● **Task directions**
Output nothing but the lines from the line with "Record t : Type" through the end of the listing below, both ends included.

● **Records for this task**
(** * Debt ledger core of socongno: customers, transactions, balances

    A shallow embedding of the ledger core of the application:

      - [src/models/customer.py], [src/models/transaction.py]: the dataclasses;
      - [src/core/database.py]: the two tables and the cascading foreign key;
      - [src/repositories/customer_repo.py],
        [src/repositories/transaction_repo.py]: the SQL statements;
      - [src/services/debt_service.py]: validation and orchestration;
      - [src/controllers/customer_controller.py]: the (success, message,
        payload) adapter;
      - [src/views/main_window.py]: the totals of the status bar;
      - [src/core/migrations.py], [src/core/backup_service.py]: schema
        versions, backups and restores.

    Modelling conventions.

      - The SQLite connection is a value of type [Database]: the rows of the
        two tables in rowid order and the two AUTOINCREMENT counters.  Every
        repository method is a computation in the monad [M], which threads
        the database and either returns a value or raises a Python exception;
        the database that an exception leaves behind is kept, as every
        statement is committed on its own.
      - Python [str] is [string] (the UTF-8 bytes), [int] is [Z], [None] is
        [None].  A [float] amount and a [REAL] value are IEEE binary64
        numbers, the primitive [float] of Rocq, with the rounding, the
        infinities and the NaN of the hardware.  The integer 0 that
        [COALESCE(SUM(amount), 0)] gives over no rows is the [float] zero:
        it only occurs in a subtraction, where Python converts it to the
        double 0.0 when the other operand is a [float], and where 0 - 0 is
        the [int] 0, which equals 0.0.
      - Ids handed to the repositories lie in the [INTEGER] range of SQLite
        (64 bits, signed).  Outside of it the [sqlite3] binding raises
        [OverflowError] before the statement runs; that error is not
        modelled, and the theorems about ids that no row carries state the
        range ([in_int64]).
      - The modification time of a backup file is only ever compared; it is
        a rational number.
      - [datetime.now().isoformat()], the default of the [created_at] fields,
        is an explicit argument [now] of every function that builds an object.
      - Calls to [logger] do not touch the ledger and are left out. *)

From Stdlib Require Import ZArith QArith String Ascii List Bool Lia.
From Stdlib Require Import Permutation Sorted DecimalString OrdersEx Floats.
Import ListNotations.

Local Open Scope string_scope.
Local Open Scope Z_scope.

(** ** Python values *)

(** [str(n)] / [f"{n}"] for an [int]. *)
Definition str_of_int (n : Z) : string := NilZero.string_of_int (Z.to_int n).

(** [x or ''] for an optional string: [None] and [''] both give ['']. *)
Definition or_empty (x : option string) : string :=
  match x with
  | Some s => s
  | None => ""
  end.

(** Exceptions that the modelled code can raise: [ValueError] from the
    service layer, [sqlite3.IntegrityError] from a violated constraint. *)
Inductive exn : Type :=
| ValueError (msg : string)
| IntegrityError (msg : string).

(** [str(e)] *)
Definition str_of_exn (e : exn) : string :=
  match e with
  | ValueError msg => msg
  | IntegrityError msg => msg
  end.

(** ** models/transaction.py *)

Inductive TransactionType : Type :=
| CHO_VAY
| THU_NO.

Module TransactionTypeEnum.
Definition value (t : TransactionType) : string :=
  match t with
  | CHO_VAY => "CHO_VAY"
  | THU_NO => "THU_NO"
  end.

Definition eqb (a b : TransactionType) : bool :=
  match a, b with
  | CHO_VAY, CHO_VAY => true
  | THU_NO, THU_NO => true
  | _, _ => false
  end.
End TransactionTypeEnum.

Module Transaction.
Record t : Type := mk {
  customer_id : Z;
  amount : float;
  transaction_type : TransactionType;
  note : string;
  id : option Z;
  created_at : string
}.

● **Output of the exercise**
Record t : Type := mk {
  customer_id : Z;
  amount : float;
  transaction_type : TransactionType;
  note : string;
  id : option Z;
  created_at : string
}.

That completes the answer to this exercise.